— REQUIREMENT —
Using the records below, give again exactly the lines from the line that contains "rewrite (items_clear env" through the line that contains "- rewrite append_known_puppets_ids by done.", both ends included, and only those.

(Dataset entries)
..........
(** An agent that starts without a snapshot refreshes before it routes,
    and a refresh that returns has published at least the mock servers: the
    handler never divides by an empty membership, request after request. *)
Theorem router_never_divides_by_zero (a : vaultAgent) (c : vaultCache)
  (writer : ResponseWriter) (request : Request) (ctx : parseHeader)
  (refreshed : upstream_result) (peer : peer_result) (now : Z) :
  (Servers (vaultConfigResponse a) = [] -> lastConfigCheck a = 0) ->
  VAULT_CONFIG_CHECK_FREQUENCY * 1000 < now ->
  let result :=
    VaultAgentHandler next a c writer request ctx refreshed peer now in
  (Servers (vaultConfigResponse result.1.1) = [] ->
   lastConfigCheck result.1.1 = 0) /\
  forall c' w', result.2 <> Handled (Panicked integer_divide_by_zero) c' w'.
Proof.
  intros Hinv Hclock. cbv zeta.
  destruct (refresh_keeps_snapshot a refreshed now Hinv Hclock)
    as (Hinv' & Hsome & Hkind).
  unfold VaultAgentHandler.
  set (r := getVaultConfigDetails a refreshed now) in *. clearbody r.
  destruct (ref_ctl r) as [|why|why] eqn:Hctl; cbn [fst snd].
  - specialize (Hsome eq_refl).
    destruct (isPathCacheable ctx); [|done].
    destruct (isRequestIgnorable ctx); [done|].
    unfold GetRoutingServer.
    destruct (Z.eqb_spec
                (Z.of_nat (length (Servers (vaultConfigResponse (ref_agent r)))))
                0) as [Hz|_].
    { destruct (Servers (vaultConfigResponse (ref_agent r))); [done|].
      cbn [length] in Hz. lia. }
    destruct (negb _); [|done].
    destruct peer as [[response|] [err|]]; try done.
    cbn [fst snd]. split; [done|]. intros c' w'.
    unfold io_Copy. by destruct (body_fails (resp_Body response)).
  - split; [done|]. intros c' w' [= -> _ _]. done.
  - done.
Qed.
(** X15.  [set_from_all_ids] hands the compose state the puppet ids as
    given, but shows a pill only for those ids that name a puppet of the
    current stream (one pill per occurrence, none without a stream); so
    [update_compose_state], run at the next change of a pill, drops the
    other ids from the recipients. *)
Theorem set_from_all_ids_puppet_pills {W} (env : Env W)
    (user_ids group_ids puppet_ids : list Z) (st : State W) (w : W) :
  PillContainer env →
  widget st = Some w →
  whisper_puppet_ids (set_from_all_ids env user_ids group_ids puppet_ids st)
  = puppet_ids
  ∧ get_puppet_ids env (set_from_all_ids env user_ids group_ids puppet_ids st)
    = match current_stream_id st with
      | Some stream_id =>
          filter (λ pid, pid ∈ puppet_id <$> get_puppets_for_stream env stream_id)
            puppet_ids
      | None => []
      end
  ∧ whisper_puppet_ids
      (update_compose_state env
         (set_from_all_ids env user_ids group_ids puppet_ids st))
    = get_puppet_ids env
        (set_from_all_ids env user_ids group_ids puppet_ids st).
Proof.
  intros Hlaws Hw.
  assert (∃ added,
            items env
              (append_known_groups env group_ids
                 (append_known_users env user_ids (widget_clear env w)))
            = Combined <$> added) as [added Hitems].
  { destruct (append_known_groups_items env group_ids Hlaws
                (append_known_users env user_ids (widget_clear env w)))
      as [added2 ->].
    destruct (append_known_users_items env user_ids Hlaws (widget_clear env w))
      as [added1 ->].
    rewrite (items_clear env Hlaws). exists (added1 ++ added2).
    by rewrite fmap_app. }
  unfold set_from_all_ids, set_from_user_ids, set_from_group_ids,
    set_from_puppet_ids, update_compose_state, get_puppet_ids.
  rewrite Hw. cbn.
  destruct (current_stream_id st) as [stream_id|]; cbn.
  - rewrite append_known_puppets_ids by done.
    rewrite Hitems, puppet_ids_Combined. done.
  - rewrite Hitems, puppet_ids_Combined. done.
Qed.
(** X12. Two id lists share a cache key only when they hold the same ids:
    for lists that are not empty and whose ids hold no comma, equal keys
    make the lists orderings of one another. The market data of one set of
    ids is never served for another. *)
Theorem markets_key_identifies_the_ids (ids1 ids2 : list string) :
  ids1 <> [] ->
  ids2 <> [] ->
  Forall comma_free ids1 ->
  Forall comma_free ids2 ->
  markets_key ids1 = markets_key ids2 ->
  ids1 ≡ₚ ids2.
Proof.
  intros Hne1 Hne2 Hfree1 Hfree2 Hkey. unfold markets_key in Hkey.
  assert (forall ids, ids <> [] -> Forall comma_free ids ->
                      split_comma (String.concat "," (sorted ids)) = sorted ids) as Hsplit.
  { intros ids Hne Hfree. apply split_comma_concat.
    - intros Hnil. apply Hne. apply Permutation_nil_r. rewrite <- Hnil.
      symmetry. apply sorted_perm.
    - now rewrite sorted_perm. }
  rewrite <- (sorted_perm ids1), <- (sorted_perm ids2).
  rewrite <- (Hsplit ids1), <- (Hsplit ids2) by assumption. now rewrite Hkey.
Qed.

(** ** Contracts *)

Lemma first_preferred_truthy platforms ps f :
  first_preferred platforms ps = Ok (Some f) -> py_truthy (contract f) = true.
Proof.
  induction ps as [|p ps IH]; simpl; [discriminate|].
  destruct (py_get platforms p) as [val|]; simpl; [|discriminate].
  destruct (py_truthy val) eqn:Hval; [|exact IH]. intros [= <-]. exact Hval.
Qed.
Definition generate (p : os.Process) (exec : testjson.Execution.t)
    (strip : Z) (prefix : string) : option JUnitTestSuites.t :=
  let version := goVersion p in
  suites ← mapM (generate_suite p version exec strip prefix)
             (testjson.Execution.Packages exec);
  Some (JUnitTestSuites.mk suites).

(** ** The writer *)

Module xml.

(** [xml.Header]: the XML declaration followed by a newline. *)
Definition Header : string :=
  let q := strings.byte_string [34] in
  "<?xml version=" +:+ q +:+ "1.0" +:+ q +:+ " encoding=" +:+ q +:+ "UTF-8" +:+ q
  +:+ "?>" +:+ strings.byte_string [10].

(** The signature of [xml.MarshalIndent] at the type of the report tree:
    the tree, the prefix and the indent give the encoded document or an
    error. The encoder belongs to the Go library and is a parameter of
    the writer below. *)
Definition MarshalIndent_t : Type :=
  JUnitTestSuites.t → string → string → error + string.

End xml.

Module io.

(** An [io.Writer]: a sink whose [Write] method, given the bytes, leaves
    the sink in a new state and returns the number of bytes written and
    an error. *)
Class Writer (W : Type) := Writer_Write : W → string → W * Z * option error.

End io.

(** [bytes.Buffer] as a writer: the bytes are appended, no error. *)
Global Instance Buffer_Writer : io.Writer string :=
  λ buf p, (buf +:+ p, Z.of_nat (String.length p), None).

Section writer.
Context {W : Type} `{!io.Writer W}.
Variable MarshalIndent : xml.MarshalIndent_t.
(** * Polly API client: [submitVote] and [fetchPollResults]

    A shallow embedding of the three TypeScript sources

      - [src/lib/poll-api.ts]      (module [PollApi])
      - [src/submitVote.ts]        (module [SubmitVoteFile])
      - [src/fetchPollResults.ts]  (module [FetchPollResultsFile])

    together with the part of the ECMAScript runtime they call:
    strings, Numbers, [parseInt], [JSON.stringify], [String], [new Error],
    property access, truthiness, and [fetch].

    Conventions of the embedding.

    - A JavaScript string is the list of its UTF-16 code units.
    - A Number is an IEEE-754 binary64 value; arithmetic on it is written
      out over [Z] (rounding to nearest, ties to even).
    - An [async] function is a computation over the host state (the world
      behind the network and the log of requests handed to [fetch]) that
      completes normally with a value or abruptly with a thrown value.
      A [fetch] that never settles is outside the model: every call of the
      network function returns. *)

From Stdlib Require Import ZArith NArith List Bool String Ascii Lia.
From Stdlib Require Import DecimalN DecimalPos.
Import ListNotations.

Set Warnings "-register-all".

Local Open Scope Z_scope.

(** ** Strings *)

Definition CodeUnit := N.
Definition JSString := list CodeUnit.

(** [str] turns an ASCII literal of the source into code units. *)
Definition str (s : string) : JSString :=
  List.map N_of_ascii (list_ascii_of_string s).

Definition unit_eqb (a b : CodeUnit) : bool := N.eqb a b.

Arguments unit_eqb (a b)%_N_scope.

Fixpoint string_eqb (a b : JSString) : bool :=
  match a, b with
  | [], [] => true
  | x :: a', y :: b' => unit_eqb x y && string_eqb a' b'
  | _, _ => false
  end.

(** Decimal digits of a natural number, most significant first
    (["0"] for zero). *)
Fixpoint units_of_uint (d : Decimal.uint) : JSString :=
  match d with
  | Decimal.Nil => []
  | Decimal.D0 d => 48%N :: units_of_uint d
  | Decimal.D1 d => 49%N :: units_of_uint d
  | Decimal.D2 d => 50%N :: units_of_uint d
  | Decimal.D3 d => 51%N :: units_of_uint d
  | Decimal.D4 d => 52%N :: units_of_uint d
  | Decimal.D5 d => 53%N :: units_of_uint d
  | Decimal.D6 d => 54%N :: units_of_uint d
  | Decimal.D7 d => 55%N :: units_of_uint d
  | Decimal.D8 d => 56%N :: units_of_uint d
  | Decimal.D9 d => 57%N :: units_of_uint d
  end.
(** The clock reads 14 November 2023; the data endpoint delivers one page
    holding the given records. *)
Definition serving (l : list pyval) : state :=
  mkState (sample_extractor (VStr "token-1") (Some 1800000000))
    (mkWorld 1700000000 (fun _ _ => token_response)
       (fun _ _ => Response 200 (Ok (VDict {["data" := VList l]}))) 0 0 []).

(** A timestamp that carries a UTC offset is kept whatever the cutoff:
    comparing it with the offset-less cutoff raises, and the handler
    includes the record. *)
Lemma keep_record_aware `{Libraries} (cutoff : Z) (d : gmap string pyval)
    (s : string) (t offset : Z) :
  d !! "modified_date" = Some (VStr s) -> s <> EmptyString ->
  datetime_fromisoformat (replace_Z s) = Ok (mkDatetime t (Some offset)) ->
  keep_record (mkDatetime cutoff None) (VDict d) = Ok true.
Proof.
  intros Hd Hs Hparse. unfold keep_record. cbn [py_get bind].
  unfold dict_get. rewrite Hd. cbn [default from_option]. unfold id.
  cbn [truthy]. destruct s as [|c s]; [done|]. cbn [String.eqb negb].
  by rewrite Hparse.
Qed.

(** A plain timestamp is compared with the cutoff. *)
Lemma keep_record_naive `{Libraries} (cutoff : Z) (d : gmap string pyval)
    (s : string) (t : Z) :
  d !! "modified_date" = Some (VStr s) -> s <> EmptyString ->
  datetime_fromisoformat (replace_Z s) = Ok (mkDatetime t None) ->
  keep_record (mkDatetime cutoff None) (VDict d) = Ok (cutoff <=? t).
Proof.
  intros Hd Hs Hparse. unfold keep_record. cbn [py_get bind].
  unfold dict_get. rewrite Hd. cbn [default from_option]. unfold id.
  cbn [truthy]. destruct s as [|c s]; [done|]. cbn [String.eqb negb].
  by rewrite Hparse.
Qed.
..........
— WRITTEN ANSWER —
    rewrite (items_clear env Hlaws). exists (added1 ++ added2).
    by rewrite fmap_app. }
  unfold set_from_all_ids, set_from_user_ids, set_from_group_ids,
    set_from_puppet_ids, update_compose_state, get_puppet_ids.
  rewrite Hw. cbn.
  destruct (current_stream_id st) as [stream_id|]; cbn.
  - rewrite append_known_puppets_ids by done.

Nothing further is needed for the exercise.